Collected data
━━━━━━━━━━

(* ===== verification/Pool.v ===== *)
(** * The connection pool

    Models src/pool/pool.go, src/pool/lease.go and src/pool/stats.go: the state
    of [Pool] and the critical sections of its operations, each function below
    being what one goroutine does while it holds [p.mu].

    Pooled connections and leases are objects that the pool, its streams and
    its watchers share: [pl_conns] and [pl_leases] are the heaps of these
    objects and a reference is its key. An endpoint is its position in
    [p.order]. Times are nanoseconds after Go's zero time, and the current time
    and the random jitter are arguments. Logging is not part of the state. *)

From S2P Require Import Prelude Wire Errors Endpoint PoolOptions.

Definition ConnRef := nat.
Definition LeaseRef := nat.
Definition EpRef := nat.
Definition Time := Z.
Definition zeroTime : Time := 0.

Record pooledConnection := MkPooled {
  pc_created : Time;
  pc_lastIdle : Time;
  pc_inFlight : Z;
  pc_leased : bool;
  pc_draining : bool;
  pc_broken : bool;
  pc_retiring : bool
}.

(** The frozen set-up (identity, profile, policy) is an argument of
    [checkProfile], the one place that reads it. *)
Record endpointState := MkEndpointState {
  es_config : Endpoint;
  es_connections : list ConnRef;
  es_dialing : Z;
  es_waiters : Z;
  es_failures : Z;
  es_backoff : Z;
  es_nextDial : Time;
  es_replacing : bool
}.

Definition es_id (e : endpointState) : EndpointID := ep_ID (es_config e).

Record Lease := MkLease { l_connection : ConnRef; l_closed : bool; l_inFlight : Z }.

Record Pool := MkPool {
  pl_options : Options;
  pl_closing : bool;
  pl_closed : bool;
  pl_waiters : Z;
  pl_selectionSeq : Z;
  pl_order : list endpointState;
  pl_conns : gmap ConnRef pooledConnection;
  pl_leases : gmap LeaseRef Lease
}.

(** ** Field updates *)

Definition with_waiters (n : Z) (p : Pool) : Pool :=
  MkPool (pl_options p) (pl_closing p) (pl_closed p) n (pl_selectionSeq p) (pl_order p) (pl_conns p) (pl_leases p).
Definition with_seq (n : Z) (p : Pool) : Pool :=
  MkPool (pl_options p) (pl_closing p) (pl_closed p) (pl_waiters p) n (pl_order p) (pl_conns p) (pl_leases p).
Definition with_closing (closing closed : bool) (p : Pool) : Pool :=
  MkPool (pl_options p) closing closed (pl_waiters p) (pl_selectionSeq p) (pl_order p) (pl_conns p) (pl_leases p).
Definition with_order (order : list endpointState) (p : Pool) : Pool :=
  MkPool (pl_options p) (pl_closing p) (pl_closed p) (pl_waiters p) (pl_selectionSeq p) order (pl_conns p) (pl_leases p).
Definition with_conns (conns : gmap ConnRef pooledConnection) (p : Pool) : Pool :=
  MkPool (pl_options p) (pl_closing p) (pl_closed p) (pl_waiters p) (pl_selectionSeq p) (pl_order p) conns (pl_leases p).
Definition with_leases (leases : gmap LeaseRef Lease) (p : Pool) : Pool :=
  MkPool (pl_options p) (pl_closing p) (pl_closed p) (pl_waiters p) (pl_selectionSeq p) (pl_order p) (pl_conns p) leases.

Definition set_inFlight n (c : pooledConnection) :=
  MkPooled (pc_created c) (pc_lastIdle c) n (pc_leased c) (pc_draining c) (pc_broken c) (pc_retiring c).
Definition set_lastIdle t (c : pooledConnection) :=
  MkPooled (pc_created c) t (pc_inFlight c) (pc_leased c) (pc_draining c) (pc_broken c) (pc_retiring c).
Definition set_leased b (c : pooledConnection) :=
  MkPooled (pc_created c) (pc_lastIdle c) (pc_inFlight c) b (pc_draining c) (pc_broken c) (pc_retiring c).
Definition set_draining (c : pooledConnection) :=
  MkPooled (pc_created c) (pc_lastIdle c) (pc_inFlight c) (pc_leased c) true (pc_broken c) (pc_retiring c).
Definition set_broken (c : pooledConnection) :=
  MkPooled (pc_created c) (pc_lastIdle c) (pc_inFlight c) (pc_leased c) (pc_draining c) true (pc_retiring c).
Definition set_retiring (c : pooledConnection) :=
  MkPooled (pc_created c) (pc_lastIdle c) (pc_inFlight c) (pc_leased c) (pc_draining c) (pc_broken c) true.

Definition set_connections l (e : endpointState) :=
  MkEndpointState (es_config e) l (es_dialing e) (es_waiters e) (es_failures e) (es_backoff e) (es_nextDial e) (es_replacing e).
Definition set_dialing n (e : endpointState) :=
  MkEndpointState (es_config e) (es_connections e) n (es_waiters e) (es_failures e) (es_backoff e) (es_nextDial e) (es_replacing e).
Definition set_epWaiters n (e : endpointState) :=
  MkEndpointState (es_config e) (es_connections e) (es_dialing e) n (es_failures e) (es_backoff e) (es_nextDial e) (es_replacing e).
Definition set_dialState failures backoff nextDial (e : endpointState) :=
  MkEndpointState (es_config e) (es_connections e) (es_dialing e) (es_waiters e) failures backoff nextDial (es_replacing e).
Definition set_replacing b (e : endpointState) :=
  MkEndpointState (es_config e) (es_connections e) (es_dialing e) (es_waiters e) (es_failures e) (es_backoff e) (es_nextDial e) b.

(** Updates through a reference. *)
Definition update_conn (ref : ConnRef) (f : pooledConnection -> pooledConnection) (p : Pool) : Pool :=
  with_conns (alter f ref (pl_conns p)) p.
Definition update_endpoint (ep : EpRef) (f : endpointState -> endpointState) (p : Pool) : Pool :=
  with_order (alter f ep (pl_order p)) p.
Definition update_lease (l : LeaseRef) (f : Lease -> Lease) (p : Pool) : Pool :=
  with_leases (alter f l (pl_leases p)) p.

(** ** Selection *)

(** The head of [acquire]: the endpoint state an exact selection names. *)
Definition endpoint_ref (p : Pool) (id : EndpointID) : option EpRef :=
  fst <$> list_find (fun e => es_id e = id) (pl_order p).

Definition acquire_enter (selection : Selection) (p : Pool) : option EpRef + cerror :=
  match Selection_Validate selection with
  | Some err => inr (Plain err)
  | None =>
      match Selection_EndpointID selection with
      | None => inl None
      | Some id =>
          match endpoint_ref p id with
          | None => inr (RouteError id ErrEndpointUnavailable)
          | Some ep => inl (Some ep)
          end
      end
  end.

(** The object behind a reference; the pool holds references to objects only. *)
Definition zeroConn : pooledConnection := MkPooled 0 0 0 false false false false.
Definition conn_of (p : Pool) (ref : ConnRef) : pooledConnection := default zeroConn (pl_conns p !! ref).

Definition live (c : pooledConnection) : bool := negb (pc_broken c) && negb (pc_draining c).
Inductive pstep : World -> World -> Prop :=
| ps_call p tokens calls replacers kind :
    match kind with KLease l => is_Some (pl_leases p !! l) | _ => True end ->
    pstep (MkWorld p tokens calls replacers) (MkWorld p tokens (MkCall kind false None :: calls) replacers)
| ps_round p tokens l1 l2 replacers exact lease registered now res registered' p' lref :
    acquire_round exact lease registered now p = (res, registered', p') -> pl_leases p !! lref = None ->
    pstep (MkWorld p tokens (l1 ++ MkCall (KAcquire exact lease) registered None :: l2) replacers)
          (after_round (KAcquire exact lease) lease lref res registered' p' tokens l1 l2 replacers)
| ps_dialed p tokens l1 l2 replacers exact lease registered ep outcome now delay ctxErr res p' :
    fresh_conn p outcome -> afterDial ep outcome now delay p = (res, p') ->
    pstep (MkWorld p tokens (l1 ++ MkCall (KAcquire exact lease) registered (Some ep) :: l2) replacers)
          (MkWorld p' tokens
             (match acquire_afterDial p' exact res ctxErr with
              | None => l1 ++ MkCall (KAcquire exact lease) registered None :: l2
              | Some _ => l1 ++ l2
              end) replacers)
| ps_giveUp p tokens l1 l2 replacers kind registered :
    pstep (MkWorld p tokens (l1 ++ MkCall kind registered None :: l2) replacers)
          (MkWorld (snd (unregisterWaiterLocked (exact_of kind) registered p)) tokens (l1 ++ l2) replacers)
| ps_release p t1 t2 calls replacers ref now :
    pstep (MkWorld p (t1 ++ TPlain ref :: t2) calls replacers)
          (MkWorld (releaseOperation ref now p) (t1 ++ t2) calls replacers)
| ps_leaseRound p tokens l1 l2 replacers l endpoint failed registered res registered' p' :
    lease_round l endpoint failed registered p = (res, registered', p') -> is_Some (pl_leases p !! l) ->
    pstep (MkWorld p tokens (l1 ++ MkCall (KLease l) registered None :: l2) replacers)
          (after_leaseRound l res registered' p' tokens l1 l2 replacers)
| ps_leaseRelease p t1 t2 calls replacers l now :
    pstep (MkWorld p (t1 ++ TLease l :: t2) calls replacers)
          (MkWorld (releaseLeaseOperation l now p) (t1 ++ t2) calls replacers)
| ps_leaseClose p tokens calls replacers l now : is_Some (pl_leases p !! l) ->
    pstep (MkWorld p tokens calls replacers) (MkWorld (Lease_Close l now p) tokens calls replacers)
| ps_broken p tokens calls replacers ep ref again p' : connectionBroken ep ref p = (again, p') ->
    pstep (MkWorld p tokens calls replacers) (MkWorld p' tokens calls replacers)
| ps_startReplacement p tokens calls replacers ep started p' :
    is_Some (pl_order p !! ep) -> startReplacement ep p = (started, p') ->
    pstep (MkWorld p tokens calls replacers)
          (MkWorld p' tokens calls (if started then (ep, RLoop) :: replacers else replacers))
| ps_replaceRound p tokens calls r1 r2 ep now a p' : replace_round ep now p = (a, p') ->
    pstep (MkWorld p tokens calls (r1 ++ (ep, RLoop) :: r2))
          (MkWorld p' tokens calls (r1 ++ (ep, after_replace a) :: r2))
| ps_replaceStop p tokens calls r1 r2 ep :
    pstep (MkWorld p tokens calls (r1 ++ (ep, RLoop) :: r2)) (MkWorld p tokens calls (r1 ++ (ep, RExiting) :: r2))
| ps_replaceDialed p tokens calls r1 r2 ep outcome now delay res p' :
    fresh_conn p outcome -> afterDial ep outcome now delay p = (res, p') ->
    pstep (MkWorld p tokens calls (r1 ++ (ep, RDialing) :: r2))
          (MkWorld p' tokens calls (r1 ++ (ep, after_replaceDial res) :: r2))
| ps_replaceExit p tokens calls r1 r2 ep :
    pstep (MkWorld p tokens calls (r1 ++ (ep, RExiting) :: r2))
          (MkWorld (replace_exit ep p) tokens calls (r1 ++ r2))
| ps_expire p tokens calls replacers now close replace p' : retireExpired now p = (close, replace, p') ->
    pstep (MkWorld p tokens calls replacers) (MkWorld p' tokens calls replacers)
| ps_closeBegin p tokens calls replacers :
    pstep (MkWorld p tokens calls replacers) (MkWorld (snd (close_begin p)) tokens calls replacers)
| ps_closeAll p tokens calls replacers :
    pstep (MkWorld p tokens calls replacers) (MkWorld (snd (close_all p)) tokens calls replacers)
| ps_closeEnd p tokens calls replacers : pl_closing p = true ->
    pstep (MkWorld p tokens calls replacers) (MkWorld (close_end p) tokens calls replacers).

━━━━━━━━━━

[Required work]
Repeat the entries above verbatim, but only from the line that has "Some _ => l1 ++ l2" down to the line that has "r2)) (MkWorld p", inclusive.

[Answer]
              | Some _ => l1 ++ l2
              end) replacers)
| ps_giveUp p tokens l1 l2 replacers kind registered :
    pstep (MkWorld p tokens (l1 ++ MkCall kind registered None :: l2) replacers)
          (MkWorld (snd (unregisterWaiterLocked (exact_of kind) registered p)) tokens (l1 ++ l2) replacers)
| ps_release p t1 t2 calls replacers ref now :
    pstep (MkWorld p (t1 ++ TPlain ref :: t2) calls replacers)
          (MkWorld (releaseOperation ref now p) (t1 ++ t2) calls replacers)
| ps_leaseRound p tokens l1 l2 replacers l endpoint failed registered res registered' p' :
    lease_round l endpoint failed registered p = (res, registered', p') -> is_Some (pl_leases p !! l) ->
    pstep (MkWorld p tokens (l1 ++ MkCall (KLease l) registered None :: l2) replacers)
          (after_leaseRound l res registered' p' tokens l1 l2 replacers)
| ps_leaseRelease p t1 t2 calls replacers l now :
    pstep (MkWorld p (t1 ++ TLease l :: t2) calls replacers)
          (MkWorld (releaseLeaseOperation l now p) (t1 ++ t2) calls replacers)
| ps_leaseClose p tokens calls replacers l now : is_Some (pl_leases p !! l) ->
    pstep (MkWorld p tokens calls replacers) (MkWorld (Lease_Close l now p) tokens calls replacers)
| ps_broken p tokens calls replacers ep ref again p' : connectionBroken ep ref p = (again, p') ->
    pstep (MkWorld p tokens calls replacers) (MkWorld p' tokens calls replacers)
| ps_startReplacement p tokens calls replacers ep started p' :
    is_Some (pl_order p !! ep) -> startReplacement ep p = (started, p') ->
    pstep (MkWorld p tokens calls replacers)
          (MkWorld p' tokens calls (if started then (ep, RLoop) :: replacers else replacers))
| ps_replaceRound p tokens calls r1 r2 ep now a p' : replace_round ep now p = (a, p') ->
    pstep (MkWorld p tokens calls (r1 ++ (ep, RLoop) :: r2))
          (MkWorld p' tokens calls (r1 ++ (ep, after_replace a) :: r2))
| ps_replaceStop p tokens calls r1 r2 ep :
    pstep (MkWorld p tokens calls (r1 ++ (ep, RLoop) :: r2)) (MkWorld p tokens calls (r1 ++ (ep, RExiting) :: r2))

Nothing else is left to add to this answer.